## Instructions to follow
Filter the entries for the string "NULL". Copy each line that has it.

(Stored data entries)
####
(** [p->next = q] *)
Definition set_next (h : gmap positive (node E)) (p q : option positive) :
    option (gmap positive (node E)) :=
  match p with
  | None => None
  | Some a => match h !! a with
              | None => None
              | Some n => Some (<[a := Node (nd_entry n) q]> h)
              end
  end.

Definition fuel (t : llist E) : nat := S (size (nodes t)).

(** [xmalloc] of a node *)
Definition new_node (h : gmap positive (node E)) : positive := fresh (dom h : gset positive).

(** Append at the tail: [mac_to_port_add] and [mac_to_port_add_hello]. *)
Definition add_tail (t : llist E) (e : E) : option (llist E) :=
  let actual := fin t in
  let p := new_node (nodes t) in
  let h := <[p := Node e None]> (nodes t) in
  match inicio t with
  | None => Some (LList h (Some p) (Some p) (num_element t + 1))
  | Some _ =>
    h ← set_next h actual (Some p);
    Some (LList h (inicio t) (Some p) (num_element t + 1))
  end.

(** Walk to the first node whose entry satisfies [P]; the result is the node and
    its predecessor, and how many nodes were passed. *)
Fixpoint walk (h : gmap positive (node E)) (P : E → bool) (n : nat)
    (ant aux : option positive) (pos : Z) : option (option positive * option (positive * node E) * Z) :=
  match n with
  | O => None
  | S n =>
    match aux with
    | None => Some (ant, None, pos)
    | Some a =>
      match h !! a with
      | None => None
      | Some nd => if P (nd_entry nd) then Some (ant, Some (a, nd), pos)
                   else walk h P n (Some a) (nd_next nd) (pos + 1)
      end
    end
  end.

(** Moving the node [a] with predecessor [ant] to the front:
    [ant->next = a->next; if (ant->next == NULL) fin = ant; a->next = inicio; inicio = a]. *)
Definition move_to_front (t : llist E) (ant : option positive) (a : positive) (nd : node E) : option (llist E) :=
  h ← set_next (nodes t) ant (nd_next nd);
  an ← next_of h ant;
  let fin' := match an with None => ant | Some _ => fin t end in
  h ← set_next h (Some a) (inicio t);
  Some (LList h (Some a) fin' (num_element t)).

(** Unlinking [a], common to the two delete loops: the table and the new [aux]. *)
Definition unlink (t : llist E) (aux : option positive) (a : positive) (nd : node E) :
    option (llist E * option positive) :=
  if bool_decide (inicio t = Some a) then
    let t' := if num_element t =? 1 then LList (nodes t) None None (num_element t)
              else LList (nodes t) (nd_next nd) (fin t) (num_element t) in
    Some (LList (delete a (nodes t')) (inicio t') (fin t') (num_element t' - 1), inicio t')
  else if bool_decide (fin t = Some a) then
    h ← set_next (nodes t) aux None;
    Some (LList (delete a h) (inicio t) aux (num_element t - 1), aux)
  else
    h ← set_next (nodes t) aux (nd_next nd);
    Some (LList (delete a h) (inicio t) (fin t) (num_element t - 1), aux).

(** * Specification *)

(** The heap segment from [p] to [q] holds the nodes [l], in order. *)
Fixpoint seg (h : gmap positive (node E)) (p : option positive)
    (l : list (positive * E)) (q : option positive) : Prop :=
  match l with
  | [] => p = q
  | (a, e) :: l => p = Some a ∧ ∃ n, h !! a = Some (Node e n) ∧ seg h n l q
  end.

(** [fin] is the last node; unless [strict] it may also be NULL. *)
Definition fin_ok (strict : bool) (f : option positive) (l : list (positive * E)) : Prop :=
  f = list.last l.*1 ∨ (strict = false ∧ f = None).

Record repr_at (strict : bool) (t : llist E) (l : list (positive * E)) : Prop := {
  ra_nodup : NoDup l.*1;
  ra_seg : seg (nodes t) (inicio t) l None;
  ra_fin : fin_ok strict (fin t) l;
  ra_num : num_element t = Z.of_nat (length l) }.

Arguments ra_nodup {strict t l} _.
Arguments ra_seg {strict t l} _.
Arguments ra_fin {strict t l} _.
Arguments ra_num {strict t l} _.

(** The table holds the entries [es]. *)
Definition repr (strict : bool) (t : llist E) (es : list E) : Prop :=
  ∃ l, repr_at strict t l ∧ l.*2 = es.

(** Split a list at the first element that satisfies [P]. *)
Fixpoint find_first {A} (P : A → bool) (l : list A) : option (list A * A * list A) :=
  match l with
  | [] => None
  | x :: l => if P x then Some ([], x, l)
              else match find_first P l with
                   | Some (pre, y, post) => Some (x :: pre, y, post)
                   | None => None
                   end
  end.

Definition update_spec (f : E → E) (P : E → bool) (es : list E) : list E :=
  match find_first P es with
  | Some (pre, e, post) => pre ++ f e :: post
  | None => es
  end.

(** ** Segments *)

Lemma seg_app h p l1 l2 q : seg h p (l1 ++ l2) q ↔ ∃ r, seg h p l1 r ∧ seg h r l2 q.
Proof.
  revert p. induction l1 as [|[a e] l1 IH]; intros p; simpl.
  - split; [eauto|]. by intros (r & -> & ?).
  - setoid_rewrite IH. naive_solver.
Qed.

Lemma seg_ext h h' p l q : (∀ a, a ∈ l.*1 → h !! a = h' !! a) → seg h p l q → seg h' p l q.
Proof.
  revert p. induction l as [|[a e] l IH]; intros p Hx; [done|]. simpl.
  intros (-> & n & Hn & Hs). split; [done|]. exists n. rewrite <- Hx by (simpl; set_solver).
  split; [done|]. apply IH; [|done]. intros b Hb. apply Hx. simpl. set_solver.
Qed.

Lemma seg_head h p l : seg h p l None → p = head l.*1.
Proof. destruct l as [|[a e] l]; [done|]. by intros [-> _]. Qed.

(** The node of a represented entry. *)
Lemma seg_node h p d a e rest :
  seg h p (d ++ (a, e) :: rest) None → h !! a = Some (Node e (head rest.*1)).
Proof.
  intros (r & _ & -> & n & Hn & Hs)%seg_app. by rewrite Hn, (seg_head _ _ _ Hs).
Qed.

Lemma seg_dom h p l q a : seg h p l q → a ∈ l.*1 → a ∈ dom h.
Proof.
  revert p. induction l as [|[b e] l IH]; intros p; simpl; [by intros _ ?%not_elem_of_nil|].
  intros (_ & n & Hn & Hs) [->|Ha]%elem_of_cons; [by apply elem_of_dom_2 in Hn|by eapply IH].
Qed.

(** A represented list is no longer than the heap, so the fuel is enough. *)
Lemma repr_fuel {s} t l : repr_at s t l → (length l < fuel t)%nat.
Proof.
  intros [Hnd Hs _ _]. unfold fuel. rewrite <- (length_fmap fst l). apply Nat.lt_succ_r.
  rewrite <- size_dom, <- (size_list_to_set (C:=gset positive) l.*1) by done.
  apply subseteq_size. intros a Ha%elem_of_list_to_set. by eapply seg_dom.
Qed.

Lemma repr_ins {s} t d a e e' rest :
  repr_at s t (d ++ (a, e) :: rest) →
  repr_at s (LList (<[a := Node e' (head rest.*1)]> (nodes t)) (inicio t) (fin t) (num_element t))
    (d ++ (a, e') :: rest).
Proof.
  intros [Hnd Hs Hf Hn]. assert ((d ++ (a, e') :: rest).*1 = (d ++ (a, e) :: rest).*1) as Heq
    by (by rewrite !fmap_app).
  split; simpl; [by rewrite Heq| |unfold fin_ok in *; by rewrite Heq|].
  - rewrite fmap_app, fmap_cons in Hnd. apply list.NoDup_app in Hnd as (_ & Hd & [Ha _]%list.NoDup_cons).
    apply seg_app in Hs as (r & Hs1 & -> & n & Hn' & Hs2). apply seg_app. exists (Some a). split.
    + eapply seg_ext; [|exact Hs1]. intros b Hb. rewrite lookup_insert_ne; [done|].
      intros <-. apply (Hd a Hb). simpl. set_solver.
    + split; [done|]. exists n. rewrite lookup_insert_eq, <- (seg_head _ _ _ Hs2). split; [done|].
      eapply seg_ext; [|exact Hs2]. intros b Hb. rewrite lookup_insert_ne; [done|]. by intros ->.
  - rewrite Hn, !length_app. done.
Qed.

(** ** Walking *)

Lemma walk_spec h P n ant p l pos :
  seg h p l None → (length l < n)%nat →
  walk h P n ant p pos =
  match find_first (λ x, P x.2) l with
  | Some (pre, (a, e), post) =>
      Some (from_option Some ant (list.last pre.*1), Some (a, Node e (head post.*1)), pos + Z.of_nat (length pre))
  | None => Some (from_option Some ant (list.last l.*1), None, pos + Z.of_nat (length l))
  end.
Proof.
  revert n ant p pos. induction l as [|[a e] l IH]; intros [|n] ant p pos Hs Hl; try (simpl in Hl; lia).
  - simpl in Hs. subst. simpl. by rewrite Z.add_0_r.
  - rewrite fmap_cons, last_cons. simpl in Hs. destruct Hs as (-> & m & Hm & Hs). simpl. rewrite Hm. simpl.
    destruct (P e); [by rewrite Z.add_0_r, <- (seg_head _ _ _ Hs)|].
    rewrite (IH n (Some a) m) by (done || (simpl in Hl; lia)).
    destruct (find_first _ l) as [[[pre [b f]] post]|]; simpl length.
    + replace (pos + 1 + Z.of_nat (length pre)) with (pos + Z.of_nat (S (length pre))) by lia.
      rewrite fmap_cons, last_cons. by destruct (list.last pre.*1).
    + replace (pos + 1 + Z.of_nat (length l)) with (pos + Z.of_nat (S (length l))) by lia.
      by destruct (list.last l.*1).
Qed.

Lemma find_first_split {A} (P : A → bool) l pre x post :
  find_first P l = Some (pre, x, post) → l = pre ++ x :: post ∧ P x = true ∧ Forall (λ y, P y = false) pre.
Proof.
  revert pre. induction l as [|y l IH]; intros pre; simpl; [done|].
  destruct (P y) eqn:Eq; [intros [= <- <- <-]; auto|].
  destruct (find_first P l) as [[[pre' z] post']|]; [|done]. intros [= <- <- <-].
  destruct (IH pre' eq_refl) as (-> & ? & ?). auto.
Qed.

Lemma find_first_none {A} (P : A → bool) l : find_first P l = None ↔ Forall (λ y, P y = false) l.
Proof.
  induction l as [|y l IH]; simpl; [done|]. rewrite Forall_cons_iff. destruct (P y); [naive_solver|].
  rewrite <- IH. destruct (find_first P l) as [[[? ?] ?]|]; naive_solver.
Qed.

Lemma find_first_snd (P : E → bool) (l : list (positive * E)) :
  find_first P l.*2 =
  match find_first (λ x, P x.2) l with
  | Some (pre, x, post) => Some (pre.*2, x.2, post.*2)
  | None => None
  end.
Proof.
  induction l as [|[a e] l IH]; [done|]. rewrite fmap_cons. cbn [find_first snd]. destruct (P e); [done|].
  rewrite IH. by destruct (find_first _ l) as [[[pre x] post]|].
Qed.

Lemma walk_repr {s} t l P :
  repr_at s t l →
  walk (nodes t) P (fuel t) (inicio t) (inicio t) 1 =
  match find_first (λ x, P x.2) l with
  | Some (pre, (a, e), post) =>
      Some (from_option Some (inicio t) (list.last pre.*1), Some (a, Node e (head post.*1)), 1 + Z.of_nat (length pre))
  | None => Some (from_option Some (inicio t) (list.last l.*1), None, 1 + Z.of_nat (length l))
  end.
Proof. intros Hr. apply walk_spec; [apply Hr|by eapply repr_fuel]. Qed.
####
## Worked solution
    [ant->next = a->next; if (ant->next == NULL) fin = ant; a->next = inicio; inicio = a]. *)
(** [fin] is the last node; unless [strict] it may also be NULL. *)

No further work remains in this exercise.